■ Goal of the exercise:
Copy exactly the stretch of data below from the line with "let k := js" through the line with "apply (evaluate_isEnabled_parity [(js", including both of those lines.

[Information Boundary: Start]

(* ===== verification/Evaluate.v ===== *)
(** * Flag evaluation ([lib/evaluate.ts] and the SDK's [isEnabled])

    [isEnabled] is the decision the SDK ships, [evaluate] the traced version the
    dashboard explains it with. *)
From S2P Require Import Prelude JsMap Types Hash.

Inductive EvalReason :=
| NoFlag | Disabled | Targeted | RolloutZero | RolloutFull | InRollout | OutOfRollout.

Record EvalTrace := mkEvalTrace {
  et_on : bool; et_reason : EvalReason; et_enabled : bool; et_targeted : bool;
  et_percentage : Z; et_bucket : option Z; et_hashInput : jstr }.

Record EvaluableFlag := mkEvaluableFlag {
  ef_key : jstr; ef_enabled : bool; ef_rollout_percentage : Z;
  ef_targeted_users : list jstr }.

#[export] Instance EvalReason_eq_dec : EqDecision EvalReason.
Proof. solve_decision. Defined.

(** [Array.prototype.includes] on strings *)
Definition includes (l : list jstr) (u : jstr) : bool := bool_decide (u ∈ l).

Definition evaluate (flag : option EvaluableFlag) (userId : jstr) : EvalTrace :=
  let hashInput := match flag with
                   | Some f => ef_key f ++ js ":" ++ userId
                   | None => userId
                   end in
  match flag with
  | None => mkEvalTrace false NoFlag false false 0 None hashInput
  | Some flag =>
      let targeted := includes (ef_targeted_users flag) userId in
      let percentage := ef_rollout_percentage flag in
      if negb (ef_enabled flag) then
        mkEvalTrace false Disabled false targeted percentage None hashInput
      else if targeted then
        mkEvalTrace true Targeted true true percentage None hashInput
      else if percentage <=? 0 then
        mkEvalTrace false RolloutZero true false percentage None hashInput
      else if percentage >=? 100 then
        mkEvalTrace true RolloutFull true false percentage None hashInput
      else
        let bucket := rolloutBucket (ef_key flag) userId in
        let on := bucket <? percentage in
        mkEvalTrace on (if on then InRollout else OutOfRollout) true false
          percentage (Some bucket) hashInput
  end.

(** [FeatureFlagClient.isEnabled] on the client's flag map.  An object without
    an [enabled] field reads as [undefined], which is falsy. *)
Definition isEnabled (flags : list (jstr * FlagObj)) (flagKey userId : jstr) : bool :=
  match map_get flags flagKey with
  | None => false
  | Some (KeyOnly _) => false
  | Some (FullFlag flag) =>
      if negb (fc_enabled flag) then false
      else if includes (fc_targeted_users flag) userId then true
      else isInRollout flagKey userId (fc_rollout_percentage flag)
  end.

(** A [FlagConfig] (or [Flag]) is passed where an [EvaluableFlag] is expected. *)
Definition evaluable (f : FlagConfig) : EvaluableFlag :=
  mkEvaluableFlag (fc_key f) (fc_enabled f) (fc_rollout_percentage f) (fc_targeted_users f).

(** [{ ...flag, rollout_percentage: pct }] *)
Definition with_pct (f : EvaluableFlag) (pct : Z) : EvaluableFlag :=
  mkEvaluableFlag (ef_key f) (ef_enabled f) pct (ef_targeted_users f).

(** ** Decision table

    What every branch of [evaluate] answers, stated without its control flow. *)
Definition decision (f : EvaluableFlag) (u : jstr) : bool :=
  ef_enabled f && (includes (ef_targeted_users f) u
                   || (rolloutBucket (ef_key f) u <? ef_rollout_percentage f)).

Lemma evaluate_decision f u : et_on (evaluate (Some f) u) = decision f u.
Proof.
  unfold evaluate, decision. pose proof (rolloutBucket_range (ef_key f) u) as Hb.
  destruct (ef_enabled f), (includes _ _); simpl; try done.
  destruct (_ <=? 0) eqn:E1; boolify; simpl; [symmetry; apply Z.ltb_ge; lia|].
  destruct (_ >=? 100) eqn:E2; rewrite Z.geb_leb in E2; boolify; simpl;
    [symmetry; apply Z.ltb_lt; lia | done].
Qed.

Lemma isEnabled_decision flags k u f :
  map_get flags k = Some (FullFlag f) → fc_key f = k →
  isEnabled flags k u = decision (evaluable f) u.
Proof.
  intros Hg <-. unfold isEnabled, decision. rewrite Hg, isInRollout_bucket. simpl.
  by destruct (fc_enabled f), (includes _ _).
Qed.

#[export] Instance isEnabled_proper : Proper (map_equiv ==> eq ==> eq ==> eq) isEnabled.
Proof. intros m1 m2 Hm k ? <- u ? <-. unfold isEnabled. by rewrite (Hm k). Qed.

Lemma decision_mono f u p p' :
  p ≤ p' → decision (with_pct f p) u = true → decision (with_pct f p') u = true.
Proof.
  unfold decision, with_pct; simpl. intros Hp. rewrite !andb_true_iff, !orb_true_iff.
  intros [? [?|?%Z.ltb_lt]]; split; auto. right. apply Z.ltb_lt. lia.
Qed.

(** ** Properties *)

(** C21: the explainer and the SDK give the same verdict.  For every flag the
    client holds under its own key, [evaluate] answers what [isEnabled]
    answers, and for a flag it does not hold both answer off. *)
Theorem evaluate_isEnabled_parity (flags : list (jstr * FlagObj)) (k u : jstr) (o : option FlagConfig) :
  map_get flags k = option_map FullFlag o →
  (∀ f, o = Some f → fc_key f = k) →
  et_on (evaluate (option_map evaluable o) u) = isEnabled flags k u.
Proof.
  intros Hg Hk. destruct o as [f|]; cbn [option_map] in *.
  - rewrite evaluate_decision. symmetry. apply isEnabled_decision; auto.
  - unfold isEnabled. by rewrite Hg.
Qed.

(** Raising a rollout percentage only adds users: whoever is on at [p]
    is still on at every larger percentage. *)
Theorem rollout_ramp_monotone (f : EvaluableFlag) (u : jstr) (p p' : Z) :
  p ≤ p' →
  et_on (evaluate (Some (with_pct f p)) u) = true →
  et_on (evaluate (Some (with_pct f p')) u) = true.
Proof. rewrite !evaluate_decision. apply decision_mono. Qed.

(** The trace is honest.  The verdict agrees with the reason, a bucket is
    disclosed exactly when the dice roll decided, it is the user's real bucket
    in [0, 99], and it is on the side of the percentage the verdict says. *)
Theorem evaluate_trace_honest (f : EvaluableFlag) (u : jstr) :
  let t := evaluate (Some f) u in
  et_on t = bool_decide (et_reason t ∈ [Targeted; RolloutFull; InRollout])
  ∧ (is_Some (et_bucket t) ↔ et_reason t ∈ [InRollout; OutOfRollout])
  ∧ (∀ b, et_bucket t = Some b →
       b = rolloutBucket (ef_key f) u ∧ 0 ≤ b < 100
       ∧ et_on t = (b <? ef_rollout_percentage f)
       ∧ et_hashInput t = ef_key f ++ js ":" ++ u)
  ∧ et_enabled t = ef_enabled f
  ∧ et_targeted t = includes (ef_targeted_users f) u.
Proof.
  pose proof (rolloutBucket_range (ef_key f) u) as Hb.
  unfold evaluate. cbn zeta.
  destruct (ef_enabled f), (includes _ _); cbn [negb];
    [| destruct (_ <=? 0); [| destruct (_ >=? 100); [| destruct (_ <? _) eqn:E]] | |].
  all: split_and!; try done; simpl;
    first [ solve [split; [by intros [] | set_solver]]
          | solve [split; [set_solver | by eexists]]
          | intros b [= <-]; auto ].
Qed.

Lemma isInRollout_ascii (k u : list Z) (p : Z) :
  Forall (λ c, 0 ≤ c < 128) k → Forall (λ c, 0 ≤ c < 128) u → isInRollout k u p = IsUserInRollout k u p.
Proof.
  intros Hk Hu. assert (Forall (λ c, 0 ≤ c < 128) (k ++ js ":" ++ u)) as Ha.
  { repeat apply Forall_app_2; auto. vm_compute. repeat constructor; done. }
  unfold isInRollout, IsUserInRollout.
  destruct (ascii_encodings _ Ha) as [-> _]. rewrite fnv1a32_go_words; [done|].
  eapply Forall_impl; [done|]. intros c Hc. simpl in Hc. lia.
Qed.

(** C22: on ASCII keys and user ids the browser SDK and the Go server put every
    user in the same rollout, at every percentage. *)
Theorem rollout_parity_ascii (k u : list Z) (p : Z) :
  Forall (λ c, 0 ≤ c < 128) k → Forall (λ c, 0 ≤ c < 128) u →
  isInRollout (utf16_encode k) (utf16_encode u) p = IsUserInRollout k u p.
Proof.
  intros Hk Hu. destruct (ascii_encodings k Hk) as [_ ->], (ascii_encodings u Hu) as [_ ->].
  by apply isInRollout_ascii.
Qed.

(** Outside ASCII the promise of identical evaluation fails.  For the user
    id [José] on flag [checkout] the SDK hashes one UTF-16 unit for the last
    letter and the server two UTF-8 bytes: the buckets are 42 and 55, so at 50%
    the SDK turns the feature on and the server's own rollout test says off. *)
Theorem rollout_parity_fails_non_ascii :
  let k := js "checkout" in let u := utf8_decode (bytes_of "José") in
  rolloutBucket (utf16_encode k) (utf16_encode u) = 42
  ∧ go_fnv1a (utf8_encode (k ++ js ":" ++ u)) mod 100 = 55
  ∧ isInRollout (utf16_encode k) (utf16_encode u) 50 = true
  ∧ IsUserInRollout k u 50 = false.
Proof. vm_compute. repeat split. Qed.

(** Golden values: the golden vector both test suites pin. *)
Theorem golden_buckets :
  map (λ p, rolloutBucket p.1 p.2)
    [(js "checkout", js "user-1"); (js "checkout", js "user-2");
     (js "dark-mode", js "alice"); (js "beta", js "u_1024");
     (js "ai-assistant", js "user-7")]
  = [60; 17; 29; 72; 19].
Proof. vm_compute. reflexivity. Qed.

(** ** Witnesses *)
Definition sample_flag : FlagConfig :=
  mkFlagConfig (js "1") (js "checkout") [] true 50 [js "alice"] 7.

Lemma evaluate_isEnabled_parity_witness :
  et_on (evaluate (Some (evaluable sample_flag)) (js "user-2")) = true
  ∧ et_on (evaluate (Some (evaluable sample_flag)) (js "user-2"))
    = isEnabled [(js "checkout", FullFlag sample_flag)] (js "checkout") (js "user-2").
Proof.
  split; [vm_compute; reflexivity|].
  apply (evaluate_isEnabled_parity [(js "checkout", FullFlag sample_flag)]
           (js "checkout") (js "user-2") (Some sample_flag)).
  - vm_compute. reflexivity.
  - intros f [= <-]. vm_compute. reflexivity.
Defined.

Lemma rollout_ramp_monotone_witness :
  et_on (evaluate (Some (with_pct (evaluable sample_flag) 80)) (js "user-1")) = true.
Proof.
  apply (rollout_ramp_monotone (evaluable sample_flag) (js "user-1") 61 80).
  - lia.
  - vm_compute. reflexivity.
Defined.

Lemma rollout_parity_ascii_witness :
  isInRollout (utf16_encode (js "beta")) (utf16_encode (js "u_1024")) 73
  = IsUserInRollout (js "beta") (js "u_1024") 73.
Proof.
  apply (rollout_parity_ascii (js "beta") (js "u_1024") 73);
    vm_compute; repeat constructor; discriminate.
Defined.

[Information Boundary: End]

■ The completed task:
  let k := js "checkout" in let u := utf8_decode (bytes_of "José") in
  rolloutBucket (utf16_encode k) (utf16_encode u) = 42
  ∧ go_fnv1a (utf8_encode (k ++ js ":" ++ u)) mod 100 = 55
  ∧ isInRollout (utf16_encode k) (utf16_encode u) 50 = true
  ∧ IsUserInRollout k u 50 = false.
Proof. vm_compute. repeat split. Qed.

(** Golden values: the golden vector both test suites pin. *)
Theorem golden_buckets :
  map (λ p, rolloutBucket p.1 p.2)
    [(js "checkout", js "user-1"); (js "checkout", js "user-2");
     (js "dark-mode", js "alice"); (js "beta", js "u_1024");
     (js "ai-assistant", js "user-7")]
  = [60; 17; 29; 72; 19].
Proof. vm_compute. reflexivity. Qed.

(** ** Witnesses *)
Definition sample_flag : FlagConfig :=
  mkFlagConfig (js "1") (js "checkout") [] true 50 [js "alice"] 7.

Lemma evaluate_isEnabled_parity_witness :
  et_on (evaluate (Some (evaluable sample_flag)) (js "user-2")) = true
  ∧ et_on (evaluate (Some (evaluable sample_flag)) (js "user-2"))
    = isEnabled [(js "checkout", FullFlag sample_flag)] (js "checkout") (js "user-2").
Proof.
  split; [vm_compute; reflexivity|].
  apply (evaluate_isEnabled_parity [(js "checkout", FullFlag sample_flag)]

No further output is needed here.